Almost everyone who plays sports is at risk of eye injury. From a flying puck in hockey to an eye poke in wrestling, all types of sports can result in eye injuries. Even the mild game of golf has a hidden hazard: the sun. Protective eyewear prevents most types of eye injury.
Why Protect the Eyes?
We depend heavily on our eyes to play sports. Hand-eye coordination is key. The eye is a delicate and exposed organ. Our eyelids provide some protection. We automatically blink when an object comes rapidly toward the eyes. The next level of defense is the cornea, the outermost protective layer of the eye. A scratched cornea is painful, but it preferable to life-changing lens or retinal damage.
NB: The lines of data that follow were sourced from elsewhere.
Lemma json_get_object key dflt fields :
  json_get key dflt (JObj fields) = Return (default dflt (assoc (u key) fields)).
Proof. reflexivity. Qed.

(** X17. A report for which the service answers an object whose
    [analysis] is a true value but no object (a text, say) gets two entries:
    the record of the analysis with [success = true], then an error entry
    of the same file name for the missing [get]. *)
Theorem analysis_text_gives_two_entries `{Runtime} (inn : pystr) (idx : nat)
    (href : pystr) (f : file) (text : pystr) (fields : list (pystr * json))
    (analysis : json) :
  link_is_xml href = false →
  f_gemini f = Return text →
  json_loads (strip_fences text) = Return (JObj fields) →
  assoc (u "analysis") fields = Some analysis →
  json_truthy analysis = true → is_object analysis = false →
  ∃ a, link_entries inn idx href (Return f)
       = [FromAI a;
          Failed (link_filename inn idx href)
            (u "'" ++ type_name analysis ++ u "' object has no attribute 'get'")]
       ∧ a_success a = true ∧ a_analysis a = analysis.
Proof.
  intros Hx Hg Hd Ha Ht Ho. unfold link_entries, process_link.
  rewrite Hx, (pdf_path_not_xml inn idx href Hx). cbn [orb fst].
  unfold analyze_pdf_with_gemini, read_response. rewrite Hg. cbv zeta. rewrite Hd.
  rewrite !json_get_object. rewrite Ha.
  cbn [mbind outcome_bind mret outcome_ret display_error a_success a_analysis default andb].
  unfold id. rewrite Ht.
  destruct analysis;
    first [discriminate Ht | discriminate Ho
          | eexists; split; [reflexivity|split; reflexivity]].
Qed.

Lemma analysis_text_gives_two_entries_witness :
  ∃ a, @link_entries answer_runtime (u "7707083893") 1 (u "/files/1.pdf")
         (Return text_analysis_answer)
       = [FromAI a;
          Failed (link_filename (u "7707083893") 1 (u "/files/1.pdf"))
            (u "'" ++ type_name (JStr (u "ok")) ++ u "' object has no attribute 'get'")]
       ∧ a_success a = true ∧ a_analysis a = JStr (u "ok").
Proof.
  apply (@analysis_text_gives_two_entries answer_runtime (u "7707083893") 1
           (u "/files/1.pdf") text_analysis_answer answer_text
           [(u "analysis", JStr (u "ok"))] (JStr (u "ok")));
    vm_compute; reflexivity.
Defined.

(** ** From the attributes to the rows of the table *)

Lemma add_row3_lookup_ne key label d m l :
  label ≠ l → add_row3 key label d m !! l = m !! l.
Proof. intros Hl. unfold add_row3. destruct (d !! key); [by rewrite lookup_insert_ne|done]. Qed.

Lemma add_row2_lookup_ne key label d m l :
  label ≠ l → add_row2 key label d m !! l = m !! l.
Proof. intros Hl. unfold add_row2. destruct (d !! key); [by rewrite lookup_insert_ne|done]. Qed.

Lemma add_pair_lookup_ne tag key parent d k :
  key ≠ k → add_pair tag key parent d !! k = d !! k.
Proof.
  intros Hk. unfold add_pair. destruct (find_desc tag parent); [by rewrite lookup_insert_ne|done].
Qed.

Lemma balance_of_active bal act :
  find_desc "Актив" bal = Some act → balance_of bal !! "active" = Some (active_side act).
Proof.
  intros Ha. unfold balance_of. rewrite Ha. cbv zeta.
  destruct (find_desc "Пассив" bal).
  - rewrite lookup_insert_ne by done. by rewrite lookup_insert_eq.
  - by rewrite lookup_insert_eq.
Qed.

Lemma multi_year_balance_active balance s :
  balance !! "active" = Some s →
  multi_year_balance balance !! "АКТИВ (всего)" = Some (totals_row s).
Proof.
  intros Hs. unfold multi_year_balance. rewrite Hs. cbv zeta.
  destruct (balance !! "passive").
  - rewrite !add_row3_lookup_ne by done. rewrite lookup_insert_ne by done.
    rewrite !add_row3_lookup_ne by done. by rewrite lookup_insert_eq.
  - rewrite !add_row3_lookup_ne by done. by rewrite lookup_insert_eq.
Qed.

Lemma financial_results_of_revenue fr e :
  find_desc "Выруч" fr = Some e → financial_results_of fr !! "revenue" = Some (sums2 e).
Proof.
  intros He. unfold financial_results_of. cbv zeta.
  rewrite !add_pair_lookup_ne by done. unfold add_pair. rewrite He.
  by rewrite lookup_insert_eq.
Qed.

Lemma multi_year_financial_results_revenue frm p :
  frm !! "revenue" = Some p →
  multi_year_financial_results frm !! "Выручка"
  = Some [of_opt (current2 p); of_opt (previous p)].
Proof.
  intros Hp. unfold multi_year_financial_results. cbv zeta.
  rewrite !add_row2_lookup_ne by done. unfold add_row2. rewrite Hp.
  by rewrite lookup_insert_eq.
Qed.

Lemma lookup_not_empty {A} (m : gmap string A) k v : m !! k = Some v → m ≠ ∅.
Proof. intros Hk ->. by rewrite lookup_empty in Hk. Qed.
Sports equipment such as racquetballs and baseballs strike at high speed. Eyelids and corneas are no defense against this level of force. A hard impact causes a black eye at the least, and blindness at worst. Exterior protection in the form of sports eyewear significantly reduces the chances of debilitating eye injuries.
The majority of eye injuries to schoolchildren happen during sport.
Types of Eyewear
Sports goggles are needed for a wide of sports, active games, and activities. Each sport has a specific American Society for Testing and Materials (ASTM) code. Choose polycarbonate eyewear, which is 10 times stronger than plastic. Snow sports require tinted ski goggles. Swimmers should don swimming goggles to protect against chlorine damage.
Wrestlers and basketball players can protect themselves with specially-designed goggles. Basketball causes most eye injuries in young adults aged 15-24.
In some of the more violent sports such as hockey, a full facemask or faceguard may be prudent. Facemasks protect the eyes and other facial structures from damage. Helmets are crucial in preventing head injuries. A hard blow to the back of the head can cause blindness.
Prescription glasses offer very limited protection in sport. They are likely to bend, break and shatter. The pieces can cause significant bruising and damage. They are also expensive to replace. The wearer may be without glasses for several days during repairs or replacements. Options for prescription glasses wearers include:
- choose goggles that are designed to fit over your glasses
- use a faceguard if appropriate
- order prescription sports goggles
- wear contact lenses and wear sports goggles over top (not for most water sports)
UVA and UVB radiation damage the lens, retina, and macula over time. Protect your eyes from the sun by wearing sunglasses. Some googles have a tint or turn darker in sunlight. Winter and water sports require sun protection, as the sun’s glare is magnified by snow and water.
Wear a hat with a visor, if appropriate, to provide more protection from the sun.
Practice Versus Games
In some sports, goggles and hats with visors are not the norm during games. Therefore, wear protective eye equipment during practices.
Investing in protective eyewear for sport can mean the difference between continued play and hospitalization. The cost is small in comparison to the precious gift of sight.